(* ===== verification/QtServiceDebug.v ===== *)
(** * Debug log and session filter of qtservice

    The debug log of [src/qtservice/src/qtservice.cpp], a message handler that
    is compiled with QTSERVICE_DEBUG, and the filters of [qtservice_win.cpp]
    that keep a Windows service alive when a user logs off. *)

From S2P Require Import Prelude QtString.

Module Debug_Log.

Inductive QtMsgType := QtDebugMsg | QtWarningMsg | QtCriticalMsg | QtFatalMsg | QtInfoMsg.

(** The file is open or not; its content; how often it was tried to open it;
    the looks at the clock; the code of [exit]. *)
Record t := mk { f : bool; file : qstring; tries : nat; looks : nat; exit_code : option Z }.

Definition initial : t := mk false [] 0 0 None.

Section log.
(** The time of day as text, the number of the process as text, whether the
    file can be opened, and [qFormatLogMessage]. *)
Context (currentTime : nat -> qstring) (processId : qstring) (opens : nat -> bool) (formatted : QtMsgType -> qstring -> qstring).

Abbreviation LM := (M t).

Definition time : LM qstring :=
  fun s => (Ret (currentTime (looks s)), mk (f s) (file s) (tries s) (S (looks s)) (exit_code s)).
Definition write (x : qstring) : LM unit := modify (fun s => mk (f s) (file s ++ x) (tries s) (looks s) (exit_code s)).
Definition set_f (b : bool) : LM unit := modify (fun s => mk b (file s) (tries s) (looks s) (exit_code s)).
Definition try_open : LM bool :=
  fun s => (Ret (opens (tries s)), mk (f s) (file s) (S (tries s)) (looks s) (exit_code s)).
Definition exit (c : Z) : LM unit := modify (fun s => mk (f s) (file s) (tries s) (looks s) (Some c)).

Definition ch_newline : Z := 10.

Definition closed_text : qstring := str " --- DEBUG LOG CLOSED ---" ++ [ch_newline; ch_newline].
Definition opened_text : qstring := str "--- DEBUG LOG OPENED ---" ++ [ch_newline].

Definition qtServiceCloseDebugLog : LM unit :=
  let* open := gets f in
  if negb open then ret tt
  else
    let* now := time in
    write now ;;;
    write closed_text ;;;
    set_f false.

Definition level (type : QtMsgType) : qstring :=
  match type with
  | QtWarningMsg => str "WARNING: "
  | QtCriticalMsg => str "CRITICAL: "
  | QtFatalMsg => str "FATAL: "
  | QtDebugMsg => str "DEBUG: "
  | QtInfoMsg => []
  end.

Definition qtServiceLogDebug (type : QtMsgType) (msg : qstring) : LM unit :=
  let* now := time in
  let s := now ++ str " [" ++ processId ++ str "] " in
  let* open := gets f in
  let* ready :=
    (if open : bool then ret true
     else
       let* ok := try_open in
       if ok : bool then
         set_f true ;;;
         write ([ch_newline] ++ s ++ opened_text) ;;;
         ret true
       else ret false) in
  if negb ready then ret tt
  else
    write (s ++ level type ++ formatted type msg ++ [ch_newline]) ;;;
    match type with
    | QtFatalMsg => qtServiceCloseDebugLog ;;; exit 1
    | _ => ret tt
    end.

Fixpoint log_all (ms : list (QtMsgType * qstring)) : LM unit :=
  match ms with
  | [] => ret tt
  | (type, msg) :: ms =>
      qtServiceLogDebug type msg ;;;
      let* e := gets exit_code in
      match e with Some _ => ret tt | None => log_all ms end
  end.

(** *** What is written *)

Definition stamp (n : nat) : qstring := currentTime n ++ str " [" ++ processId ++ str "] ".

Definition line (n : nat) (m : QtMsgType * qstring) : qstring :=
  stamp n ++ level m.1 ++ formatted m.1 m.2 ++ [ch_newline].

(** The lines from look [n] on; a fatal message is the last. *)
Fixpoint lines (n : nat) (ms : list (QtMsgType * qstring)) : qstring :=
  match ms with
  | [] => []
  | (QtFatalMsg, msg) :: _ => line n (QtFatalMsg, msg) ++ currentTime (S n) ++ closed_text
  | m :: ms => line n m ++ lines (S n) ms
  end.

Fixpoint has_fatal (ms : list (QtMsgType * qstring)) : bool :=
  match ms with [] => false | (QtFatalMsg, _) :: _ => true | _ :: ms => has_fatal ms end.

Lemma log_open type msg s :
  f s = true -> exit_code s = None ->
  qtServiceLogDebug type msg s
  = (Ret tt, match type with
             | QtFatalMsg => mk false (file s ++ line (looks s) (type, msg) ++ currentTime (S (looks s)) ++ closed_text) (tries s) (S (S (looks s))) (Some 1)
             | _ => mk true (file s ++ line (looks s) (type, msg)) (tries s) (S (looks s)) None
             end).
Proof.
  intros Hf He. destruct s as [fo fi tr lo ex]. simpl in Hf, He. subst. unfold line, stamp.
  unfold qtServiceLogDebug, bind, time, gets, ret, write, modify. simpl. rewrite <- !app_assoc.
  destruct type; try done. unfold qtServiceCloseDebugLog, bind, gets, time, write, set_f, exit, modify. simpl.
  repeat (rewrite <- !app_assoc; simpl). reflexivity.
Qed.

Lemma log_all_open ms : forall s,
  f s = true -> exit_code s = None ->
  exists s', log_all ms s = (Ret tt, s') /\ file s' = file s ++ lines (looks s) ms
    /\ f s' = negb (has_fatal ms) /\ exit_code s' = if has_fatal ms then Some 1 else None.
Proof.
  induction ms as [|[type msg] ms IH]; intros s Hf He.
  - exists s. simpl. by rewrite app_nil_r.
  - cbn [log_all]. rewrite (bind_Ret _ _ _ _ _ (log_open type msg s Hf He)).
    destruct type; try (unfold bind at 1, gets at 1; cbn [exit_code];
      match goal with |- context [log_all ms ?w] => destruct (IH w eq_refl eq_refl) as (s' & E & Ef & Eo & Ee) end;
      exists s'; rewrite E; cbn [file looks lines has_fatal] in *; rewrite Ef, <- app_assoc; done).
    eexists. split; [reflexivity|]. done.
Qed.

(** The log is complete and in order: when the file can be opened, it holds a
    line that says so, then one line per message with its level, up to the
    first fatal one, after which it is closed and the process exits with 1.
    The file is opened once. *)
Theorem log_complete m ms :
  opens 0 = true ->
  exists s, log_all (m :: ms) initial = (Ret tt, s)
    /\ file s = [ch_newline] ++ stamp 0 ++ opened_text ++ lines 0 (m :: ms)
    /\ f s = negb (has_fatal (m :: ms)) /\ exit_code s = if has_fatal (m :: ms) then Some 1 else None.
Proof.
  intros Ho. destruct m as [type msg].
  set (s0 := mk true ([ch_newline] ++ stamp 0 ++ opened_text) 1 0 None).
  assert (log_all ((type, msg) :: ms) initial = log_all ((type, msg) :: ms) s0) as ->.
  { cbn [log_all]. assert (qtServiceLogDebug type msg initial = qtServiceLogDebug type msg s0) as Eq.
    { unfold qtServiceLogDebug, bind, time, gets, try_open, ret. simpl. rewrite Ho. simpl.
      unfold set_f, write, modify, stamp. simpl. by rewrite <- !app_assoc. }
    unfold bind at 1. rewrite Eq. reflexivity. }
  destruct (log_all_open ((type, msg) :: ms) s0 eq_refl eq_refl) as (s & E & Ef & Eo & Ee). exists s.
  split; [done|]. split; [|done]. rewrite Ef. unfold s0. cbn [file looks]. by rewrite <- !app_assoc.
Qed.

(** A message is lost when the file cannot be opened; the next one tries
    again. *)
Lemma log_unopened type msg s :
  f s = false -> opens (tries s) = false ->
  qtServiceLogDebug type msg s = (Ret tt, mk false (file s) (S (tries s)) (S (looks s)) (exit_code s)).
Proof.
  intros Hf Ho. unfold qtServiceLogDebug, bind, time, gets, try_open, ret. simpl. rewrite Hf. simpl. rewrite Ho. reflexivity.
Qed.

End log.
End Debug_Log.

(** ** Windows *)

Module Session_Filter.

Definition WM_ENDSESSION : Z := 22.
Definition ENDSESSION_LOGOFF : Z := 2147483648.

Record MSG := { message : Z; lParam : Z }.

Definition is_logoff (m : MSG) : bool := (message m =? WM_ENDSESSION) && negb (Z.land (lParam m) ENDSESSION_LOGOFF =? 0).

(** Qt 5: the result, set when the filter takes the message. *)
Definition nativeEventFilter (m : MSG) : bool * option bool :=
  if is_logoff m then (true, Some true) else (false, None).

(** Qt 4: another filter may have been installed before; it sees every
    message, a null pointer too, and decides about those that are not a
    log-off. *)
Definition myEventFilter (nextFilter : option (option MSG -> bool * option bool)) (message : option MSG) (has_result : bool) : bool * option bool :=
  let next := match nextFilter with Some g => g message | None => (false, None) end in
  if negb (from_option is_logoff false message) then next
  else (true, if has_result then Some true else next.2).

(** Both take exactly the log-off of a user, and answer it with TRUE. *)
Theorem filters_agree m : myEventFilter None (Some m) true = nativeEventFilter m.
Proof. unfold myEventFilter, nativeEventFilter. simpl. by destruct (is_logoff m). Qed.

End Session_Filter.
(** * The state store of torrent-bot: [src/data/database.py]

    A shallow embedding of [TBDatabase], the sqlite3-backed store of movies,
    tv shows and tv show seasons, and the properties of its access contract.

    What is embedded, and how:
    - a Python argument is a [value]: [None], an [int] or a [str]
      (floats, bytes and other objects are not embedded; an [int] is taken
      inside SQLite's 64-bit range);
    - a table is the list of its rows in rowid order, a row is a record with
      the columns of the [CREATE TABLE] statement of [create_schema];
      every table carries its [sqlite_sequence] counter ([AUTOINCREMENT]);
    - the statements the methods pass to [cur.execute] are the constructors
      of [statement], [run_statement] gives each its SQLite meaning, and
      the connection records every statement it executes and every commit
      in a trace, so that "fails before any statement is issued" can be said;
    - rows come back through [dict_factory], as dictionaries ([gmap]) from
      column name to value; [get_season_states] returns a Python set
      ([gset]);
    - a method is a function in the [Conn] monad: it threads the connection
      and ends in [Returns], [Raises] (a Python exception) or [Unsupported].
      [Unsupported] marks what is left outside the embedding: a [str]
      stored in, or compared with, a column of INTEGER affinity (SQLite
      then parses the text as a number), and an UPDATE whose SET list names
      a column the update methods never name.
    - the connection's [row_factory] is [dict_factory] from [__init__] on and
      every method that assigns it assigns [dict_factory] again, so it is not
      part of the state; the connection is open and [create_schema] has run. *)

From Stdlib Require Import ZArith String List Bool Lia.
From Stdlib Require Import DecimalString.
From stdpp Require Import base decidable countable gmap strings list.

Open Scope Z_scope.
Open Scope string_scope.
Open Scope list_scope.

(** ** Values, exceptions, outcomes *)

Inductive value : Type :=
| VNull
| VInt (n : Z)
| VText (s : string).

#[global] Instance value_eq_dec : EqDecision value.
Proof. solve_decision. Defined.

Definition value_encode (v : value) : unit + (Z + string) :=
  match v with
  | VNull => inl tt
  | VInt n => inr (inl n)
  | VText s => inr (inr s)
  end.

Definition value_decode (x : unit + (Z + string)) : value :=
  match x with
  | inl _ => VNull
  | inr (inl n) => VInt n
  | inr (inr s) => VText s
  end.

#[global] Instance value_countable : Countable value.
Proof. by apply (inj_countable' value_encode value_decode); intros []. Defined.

...

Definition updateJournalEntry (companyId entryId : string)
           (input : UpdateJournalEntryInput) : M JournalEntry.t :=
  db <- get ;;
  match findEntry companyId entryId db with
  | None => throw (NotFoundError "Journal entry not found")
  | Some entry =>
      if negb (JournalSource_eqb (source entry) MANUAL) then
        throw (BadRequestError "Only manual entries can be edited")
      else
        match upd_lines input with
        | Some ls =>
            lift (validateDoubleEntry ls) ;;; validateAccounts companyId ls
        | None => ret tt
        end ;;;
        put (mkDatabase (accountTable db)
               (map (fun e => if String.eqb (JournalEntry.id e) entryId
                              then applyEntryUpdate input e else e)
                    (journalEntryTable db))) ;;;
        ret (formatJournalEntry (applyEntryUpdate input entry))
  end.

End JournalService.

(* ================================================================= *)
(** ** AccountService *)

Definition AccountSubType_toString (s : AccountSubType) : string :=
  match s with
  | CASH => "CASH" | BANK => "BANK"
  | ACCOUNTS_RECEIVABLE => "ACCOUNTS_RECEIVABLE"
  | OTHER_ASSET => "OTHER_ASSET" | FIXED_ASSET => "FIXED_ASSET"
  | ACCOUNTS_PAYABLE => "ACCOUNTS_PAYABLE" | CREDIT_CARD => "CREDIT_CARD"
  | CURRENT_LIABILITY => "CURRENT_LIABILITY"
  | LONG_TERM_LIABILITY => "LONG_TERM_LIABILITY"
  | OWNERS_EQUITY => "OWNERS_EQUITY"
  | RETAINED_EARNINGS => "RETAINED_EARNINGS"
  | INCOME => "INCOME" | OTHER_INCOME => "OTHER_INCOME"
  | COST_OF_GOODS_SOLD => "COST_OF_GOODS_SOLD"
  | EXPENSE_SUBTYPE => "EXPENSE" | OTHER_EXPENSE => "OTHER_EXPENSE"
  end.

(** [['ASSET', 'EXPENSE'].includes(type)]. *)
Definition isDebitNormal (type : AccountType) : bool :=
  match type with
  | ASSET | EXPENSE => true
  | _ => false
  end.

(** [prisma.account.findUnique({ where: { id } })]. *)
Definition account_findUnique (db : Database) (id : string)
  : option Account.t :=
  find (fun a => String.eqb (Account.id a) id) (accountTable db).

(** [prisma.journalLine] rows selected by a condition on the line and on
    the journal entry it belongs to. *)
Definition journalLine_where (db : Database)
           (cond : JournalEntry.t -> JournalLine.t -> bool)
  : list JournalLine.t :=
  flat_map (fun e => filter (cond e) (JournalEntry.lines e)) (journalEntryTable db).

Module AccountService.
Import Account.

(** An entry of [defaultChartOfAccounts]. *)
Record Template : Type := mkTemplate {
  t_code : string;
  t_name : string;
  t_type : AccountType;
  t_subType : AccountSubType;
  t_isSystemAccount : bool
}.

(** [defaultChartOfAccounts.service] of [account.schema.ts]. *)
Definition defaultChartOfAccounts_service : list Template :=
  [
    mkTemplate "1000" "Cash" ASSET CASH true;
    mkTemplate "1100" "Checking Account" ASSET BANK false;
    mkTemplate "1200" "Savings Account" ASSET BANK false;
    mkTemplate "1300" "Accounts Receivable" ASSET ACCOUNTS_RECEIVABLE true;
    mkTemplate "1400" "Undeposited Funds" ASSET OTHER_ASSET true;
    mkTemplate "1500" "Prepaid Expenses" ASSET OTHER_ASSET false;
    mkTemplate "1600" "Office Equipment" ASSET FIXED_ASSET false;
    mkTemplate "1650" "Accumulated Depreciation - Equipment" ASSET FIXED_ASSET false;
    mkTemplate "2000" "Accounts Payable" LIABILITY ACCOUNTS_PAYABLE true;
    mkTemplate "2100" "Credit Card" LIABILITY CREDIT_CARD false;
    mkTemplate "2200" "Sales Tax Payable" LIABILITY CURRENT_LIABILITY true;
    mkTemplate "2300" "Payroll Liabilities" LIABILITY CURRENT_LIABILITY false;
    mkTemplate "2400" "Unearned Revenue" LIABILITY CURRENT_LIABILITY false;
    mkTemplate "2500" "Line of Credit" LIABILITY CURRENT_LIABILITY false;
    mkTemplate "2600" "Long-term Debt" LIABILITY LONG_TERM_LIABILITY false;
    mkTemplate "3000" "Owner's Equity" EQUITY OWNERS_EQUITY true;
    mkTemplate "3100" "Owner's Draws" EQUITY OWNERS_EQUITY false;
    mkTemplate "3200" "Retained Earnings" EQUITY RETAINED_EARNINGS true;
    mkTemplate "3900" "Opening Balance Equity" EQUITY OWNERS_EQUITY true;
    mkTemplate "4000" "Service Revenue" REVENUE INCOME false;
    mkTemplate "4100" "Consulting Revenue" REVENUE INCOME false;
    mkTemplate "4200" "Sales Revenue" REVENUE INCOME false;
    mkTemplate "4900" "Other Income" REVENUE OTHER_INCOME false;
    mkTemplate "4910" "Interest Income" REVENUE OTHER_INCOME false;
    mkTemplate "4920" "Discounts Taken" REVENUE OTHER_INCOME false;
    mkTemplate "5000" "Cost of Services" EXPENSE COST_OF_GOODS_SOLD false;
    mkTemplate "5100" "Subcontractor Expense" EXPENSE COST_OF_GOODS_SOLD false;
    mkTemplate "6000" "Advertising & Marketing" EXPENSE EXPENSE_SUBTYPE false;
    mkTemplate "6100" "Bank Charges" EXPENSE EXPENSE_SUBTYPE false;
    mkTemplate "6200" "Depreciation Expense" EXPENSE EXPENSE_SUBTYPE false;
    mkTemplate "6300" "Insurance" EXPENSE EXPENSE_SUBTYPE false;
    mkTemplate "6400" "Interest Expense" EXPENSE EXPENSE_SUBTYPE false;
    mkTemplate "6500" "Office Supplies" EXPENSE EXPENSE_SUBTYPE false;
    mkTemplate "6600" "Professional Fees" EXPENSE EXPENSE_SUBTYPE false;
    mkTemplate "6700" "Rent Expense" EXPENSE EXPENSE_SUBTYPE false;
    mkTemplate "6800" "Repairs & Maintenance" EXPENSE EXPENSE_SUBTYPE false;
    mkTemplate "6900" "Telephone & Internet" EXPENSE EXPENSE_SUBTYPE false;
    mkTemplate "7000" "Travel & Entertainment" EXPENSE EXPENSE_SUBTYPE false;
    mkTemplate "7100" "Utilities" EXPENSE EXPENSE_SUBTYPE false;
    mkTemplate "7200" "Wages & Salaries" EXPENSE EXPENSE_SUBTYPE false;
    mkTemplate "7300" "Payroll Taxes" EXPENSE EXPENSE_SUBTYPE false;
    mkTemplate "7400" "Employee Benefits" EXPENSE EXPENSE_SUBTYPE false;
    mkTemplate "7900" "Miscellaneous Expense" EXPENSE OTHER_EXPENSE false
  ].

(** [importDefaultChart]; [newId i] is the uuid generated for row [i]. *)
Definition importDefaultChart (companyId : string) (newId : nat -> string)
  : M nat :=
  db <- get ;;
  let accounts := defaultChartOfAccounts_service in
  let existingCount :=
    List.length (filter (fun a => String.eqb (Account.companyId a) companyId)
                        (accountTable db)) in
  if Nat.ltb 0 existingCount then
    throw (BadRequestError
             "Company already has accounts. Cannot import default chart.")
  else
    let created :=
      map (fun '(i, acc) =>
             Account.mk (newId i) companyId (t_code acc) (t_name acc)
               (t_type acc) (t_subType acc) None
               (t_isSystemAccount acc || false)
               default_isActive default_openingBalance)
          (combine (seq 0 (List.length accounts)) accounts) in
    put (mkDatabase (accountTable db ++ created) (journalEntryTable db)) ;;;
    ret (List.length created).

...

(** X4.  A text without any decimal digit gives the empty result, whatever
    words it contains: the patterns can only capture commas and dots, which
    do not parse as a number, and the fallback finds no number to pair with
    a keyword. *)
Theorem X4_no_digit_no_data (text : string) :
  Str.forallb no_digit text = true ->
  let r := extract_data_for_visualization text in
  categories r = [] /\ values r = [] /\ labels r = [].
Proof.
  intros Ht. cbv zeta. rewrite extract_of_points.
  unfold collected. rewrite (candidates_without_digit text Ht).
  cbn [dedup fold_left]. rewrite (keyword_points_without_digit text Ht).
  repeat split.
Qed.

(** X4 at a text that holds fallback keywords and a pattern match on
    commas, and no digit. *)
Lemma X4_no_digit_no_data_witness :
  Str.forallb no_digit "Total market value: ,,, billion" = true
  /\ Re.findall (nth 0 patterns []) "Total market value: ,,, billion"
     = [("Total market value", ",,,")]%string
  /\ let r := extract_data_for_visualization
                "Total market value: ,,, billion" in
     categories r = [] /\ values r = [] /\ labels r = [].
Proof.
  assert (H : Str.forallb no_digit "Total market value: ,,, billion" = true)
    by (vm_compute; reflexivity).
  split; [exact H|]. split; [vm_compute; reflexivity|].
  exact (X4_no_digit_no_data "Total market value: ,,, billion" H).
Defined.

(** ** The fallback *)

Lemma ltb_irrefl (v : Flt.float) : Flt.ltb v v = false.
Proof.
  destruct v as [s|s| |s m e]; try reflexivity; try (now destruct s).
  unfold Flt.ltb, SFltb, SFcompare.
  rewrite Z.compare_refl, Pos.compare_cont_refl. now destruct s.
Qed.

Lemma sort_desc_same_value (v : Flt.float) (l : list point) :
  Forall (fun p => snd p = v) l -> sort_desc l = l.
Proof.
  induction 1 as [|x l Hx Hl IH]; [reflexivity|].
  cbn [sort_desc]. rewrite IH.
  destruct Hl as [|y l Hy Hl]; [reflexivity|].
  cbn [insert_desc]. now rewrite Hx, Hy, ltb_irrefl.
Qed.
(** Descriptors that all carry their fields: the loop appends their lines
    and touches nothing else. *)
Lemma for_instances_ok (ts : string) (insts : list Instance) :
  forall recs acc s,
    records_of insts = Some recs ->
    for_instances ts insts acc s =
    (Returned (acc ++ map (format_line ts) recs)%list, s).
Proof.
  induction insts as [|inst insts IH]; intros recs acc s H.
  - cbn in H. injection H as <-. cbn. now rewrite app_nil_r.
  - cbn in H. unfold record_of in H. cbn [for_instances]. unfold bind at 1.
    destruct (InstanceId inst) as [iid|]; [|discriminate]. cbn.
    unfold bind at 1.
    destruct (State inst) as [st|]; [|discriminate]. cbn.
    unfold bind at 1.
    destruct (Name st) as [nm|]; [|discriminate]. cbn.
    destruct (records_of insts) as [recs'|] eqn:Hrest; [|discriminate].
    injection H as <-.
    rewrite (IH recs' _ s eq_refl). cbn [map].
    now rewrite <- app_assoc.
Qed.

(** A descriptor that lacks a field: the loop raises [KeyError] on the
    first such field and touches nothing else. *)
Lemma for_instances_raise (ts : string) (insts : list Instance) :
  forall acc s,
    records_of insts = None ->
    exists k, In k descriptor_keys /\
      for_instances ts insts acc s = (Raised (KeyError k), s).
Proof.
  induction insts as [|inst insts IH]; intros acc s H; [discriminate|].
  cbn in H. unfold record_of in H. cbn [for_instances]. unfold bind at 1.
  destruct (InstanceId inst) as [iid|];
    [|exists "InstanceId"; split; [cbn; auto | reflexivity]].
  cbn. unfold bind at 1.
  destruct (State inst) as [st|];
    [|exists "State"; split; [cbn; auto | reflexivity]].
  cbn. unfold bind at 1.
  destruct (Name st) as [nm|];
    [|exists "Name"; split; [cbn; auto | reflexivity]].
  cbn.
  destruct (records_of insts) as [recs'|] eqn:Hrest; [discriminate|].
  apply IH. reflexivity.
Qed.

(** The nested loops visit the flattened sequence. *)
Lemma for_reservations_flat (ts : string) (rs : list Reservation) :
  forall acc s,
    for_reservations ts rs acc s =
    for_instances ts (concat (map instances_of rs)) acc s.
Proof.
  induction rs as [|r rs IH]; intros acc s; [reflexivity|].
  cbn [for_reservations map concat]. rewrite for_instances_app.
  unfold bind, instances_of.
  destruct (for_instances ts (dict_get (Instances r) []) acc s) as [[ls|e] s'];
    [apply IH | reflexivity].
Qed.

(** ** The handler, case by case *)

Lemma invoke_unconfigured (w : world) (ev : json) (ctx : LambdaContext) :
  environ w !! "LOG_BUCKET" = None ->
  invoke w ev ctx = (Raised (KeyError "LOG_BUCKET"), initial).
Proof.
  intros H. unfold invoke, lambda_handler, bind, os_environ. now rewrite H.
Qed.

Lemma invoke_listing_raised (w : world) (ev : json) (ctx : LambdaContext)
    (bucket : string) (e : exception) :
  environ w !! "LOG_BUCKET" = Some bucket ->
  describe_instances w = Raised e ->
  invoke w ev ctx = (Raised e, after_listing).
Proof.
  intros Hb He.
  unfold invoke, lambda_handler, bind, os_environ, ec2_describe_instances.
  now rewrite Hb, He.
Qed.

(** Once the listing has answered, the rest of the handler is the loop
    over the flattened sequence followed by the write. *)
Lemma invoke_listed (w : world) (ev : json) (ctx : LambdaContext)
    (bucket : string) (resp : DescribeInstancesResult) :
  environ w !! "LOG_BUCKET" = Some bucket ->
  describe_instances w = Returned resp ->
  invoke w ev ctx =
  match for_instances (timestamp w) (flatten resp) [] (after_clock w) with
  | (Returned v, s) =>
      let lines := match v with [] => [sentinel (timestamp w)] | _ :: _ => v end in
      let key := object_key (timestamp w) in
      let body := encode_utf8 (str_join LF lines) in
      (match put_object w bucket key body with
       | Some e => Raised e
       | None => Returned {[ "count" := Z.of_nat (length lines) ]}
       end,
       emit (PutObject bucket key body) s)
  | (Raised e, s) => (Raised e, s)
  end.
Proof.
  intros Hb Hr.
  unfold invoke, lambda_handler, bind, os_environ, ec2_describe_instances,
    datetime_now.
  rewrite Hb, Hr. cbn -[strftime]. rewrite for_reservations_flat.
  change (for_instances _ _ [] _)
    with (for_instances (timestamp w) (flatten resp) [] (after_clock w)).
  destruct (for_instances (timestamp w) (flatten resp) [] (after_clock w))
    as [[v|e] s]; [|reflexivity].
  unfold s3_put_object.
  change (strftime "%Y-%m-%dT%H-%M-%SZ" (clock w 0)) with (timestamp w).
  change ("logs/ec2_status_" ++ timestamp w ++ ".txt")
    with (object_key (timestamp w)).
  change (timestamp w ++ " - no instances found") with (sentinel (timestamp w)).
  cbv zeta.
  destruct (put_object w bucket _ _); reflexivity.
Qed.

Instructions to follow: Using the material above, copy every line in which the string "QtCriticalMsg" occurs.

Result of this exercise:
Inductive QtMsgType := QtDebugMsg | QtWarningMsg | QtCriticalMsg | QtFatalMsg | QtInfoMsg.
  | QtCriticalMsg => str "CRITICAL: "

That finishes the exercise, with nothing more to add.